AUBURN – From the outside, it looks almost cozy.
But inside the new home of Family Health Care Associates is a sprawling, state-of-the-art medical office complex.
“We wanted to keep the feel of a small family practice,” said Dr. Michael Rifkin, one of the partners of Family Health Care Associates and one of its five on-staff doctors. “The concept was to not look institutional.”
The $1.7 million building has clapboard siding, a graduated, gabled roof and brick entryway. Inside, there are vaulted ceilings and lots of big windows to bring in the sunshine.
As attractive as the new building is, it also performs an important function: uniting one medical practice that had been operating at two locations. The practice was renting space at 10 Minot Ave. in Auburn for 17 years and at 287 Main St. in Lewiston for the last three years, an arrangement that fractured staff and providers.

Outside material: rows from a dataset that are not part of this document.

(** * ShutApp backend: the store and its HTTP boundary

    A shallow embedding of [src/app.py]: the SQLite store ([init_db],
    [add_post], [get_feed], [inc_reaction]), the FastAPI handlers
    ([api_feed], [api_bot_post], [api_react]) that call it, and the
    handlers of the bot ([start], [newpost], [save_post], [fallback]).

    Modelling choices.
    - A table with a PRIMARY KEY is a finite map from the key to the other
      columns: [posts] is keyed by [id], [reactions] by [(post_id, type)].
    - Python [int] is [Z].  SQLite stores 64-bit integers: an integer
      that a request brings in (a cursor, a limit, a post id) is checked
      where it is bound to a statement, and sqlite3 raises
      [OverflowError] when it does not fit; the integers [add_post] takes
      from the clock and the ids read back from the tables fit.
    - [str] is [string], holding the UTF-8 encoding of the text.
    - [time.time()] is a reading of the wall clock, a rational number of
      seconds, handed to [add_post] by its caller; [int(...)] truncates
      toward zero.  The rounding of the binary64 product [t * 1000] is
      not part of the model.
    - Every store function opens its own connection.  Statements act on the
      connection's pending state, [commit] makes it durable, and closing
      the connection (also by an exception) drops what was not committed.
    - The handlers run one at a time: an [await] inside a store function
      is not a point where another request is interleaved.
    - A handler of the bot sees one conversation: its FSM state, the
      replies sent to it and the store; the process keeps the state of
      every conversation by chat and user.  aiogram offers a message to
      the handlers in the order of their registration; its
      [CommandStart()] filter is a parameter. *)

From stdpp Require Import gmap strings list fin_maps sorting.
From Stdlib Require Import Ascii ZArith QArith Qround Lia.

Local Open Scope string_scope.
Local Open Scope list_scope.
Local Open Scope Z_scope.
(** X15.  Nothing checks the step.  With a step of zero, on an instance
    that satisfies the ordering invariant, [setFrom(v)] with
    [to <= v <= max] and [setTo(v)] with [min <= v <= from] never return:
    the corrective self-call repeats itself until the call stack runs out,
    whatever its depth.  The same holds for a negative step as long as the
    corrective value stays within the bounds.  The instance is left as it
    was. *)
Theorem nonpositive_step_never_returns fuel s v f :
  ordered s -> step s <= 0 ->
  (toValue s <= v -> v <= maxValue s -> toValue s - step s <= maxValue s ->
   setFrom fuel s v f = None
   /\ handle fuel s (Call_setFrom v f) = Some s)
  /\ (minValue s <= v -> v <= fromValue s -> minValue s <= fromValue s + step s ->
      setTo fuel s v f = None
      /\ handle fuel s (Call_setTo v f) = Some s).
Proof.
  intros (Hmm & Hmf & Hft & Htm) Hs. split.
  - intros H1 H2 H3.
    assert (E : setFrom fuel s v f = None) by (apply setFrom_diverges; lra).
    split; [exact E|]. cbn [handle]. now rewrite E.
  - intros H1 H2 H3.
    assert (E : setTo fuel s v f = None) by (apply setTo_diverges; lra).
    split; [exact E|]. cbn [handle]. now rewrite E.
Qed.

“It’s good to be back together again,” said Rifkin. The practice moved to its new Stetson Road location last week.
It also expands the office space from about 9,000 square feet at two locations to 12,000 square feet under one roof. The building contains 21 examination rooms, offices for nine medical providers, two nursing stations, a conference room, laboratory, communications center, employee lounge as well as other offices for billing and support functions. It also has an electronic tracking system that allows the medical staff to tell at a glance where a patient is in his or her visit (waiting room, examination room, etc. ) The complex is designed to enhance communication among the staff and patients.
“Medicine is a customer service business,” said Rifkin, smiling. “I didn’t know that in medical school.”
The new building is owned by Central Maine Medical Center; Family Health Care Associates is its tenant. CMMC was also the landlord at the group’s Main Street location, so when Family Health Care members wanted a larger facility, they approached CMMC, according to Donald Leaver, CMMC vice president.
Rifkin said he and his partners, Peter Elias and Charles Burns, looked at more than a dozen sites before settling on the Stetson Road location.
Work began last October. The grounds are landscaped and there are picnic tables out back to allow staff to enjoy the more rural location. It’s a stark change from the Minot Avenue site, which shook each time the the train rumbled by on Maine Central Railroad tracks, according to Rifkin.
He noted that the new facility accommodates the practice nicely. There are no plans to expand it further.
“We’re not set up to grow,” said Rifkin. “We’re about where we want to be.”
The practice has approximately 15,000 patients.
One aspect that the new building will allow is more educational outreach. Rifkin said he and his partners are particularly concerned with the amount of obesity they see in the community. Their concern prompted the hiring of Susanne D’Angelo, a dietitian, to the medical staff.
She has undertaken a no-gimmicks weight-loss program for patients, requiring weekly weigh-ins – an easy task at the new facility. And the conference room can be used for nutrition classes.
Rifkin said that on the last day at the Minot Avenue office he thought about paying homage to the building that had been the practice’s home for so many years. But then he thought better of it.
“I realized it’s not the building, it’s the people – their positive energy and spirit,” he said. “That’s what makes us who we are as a practice.”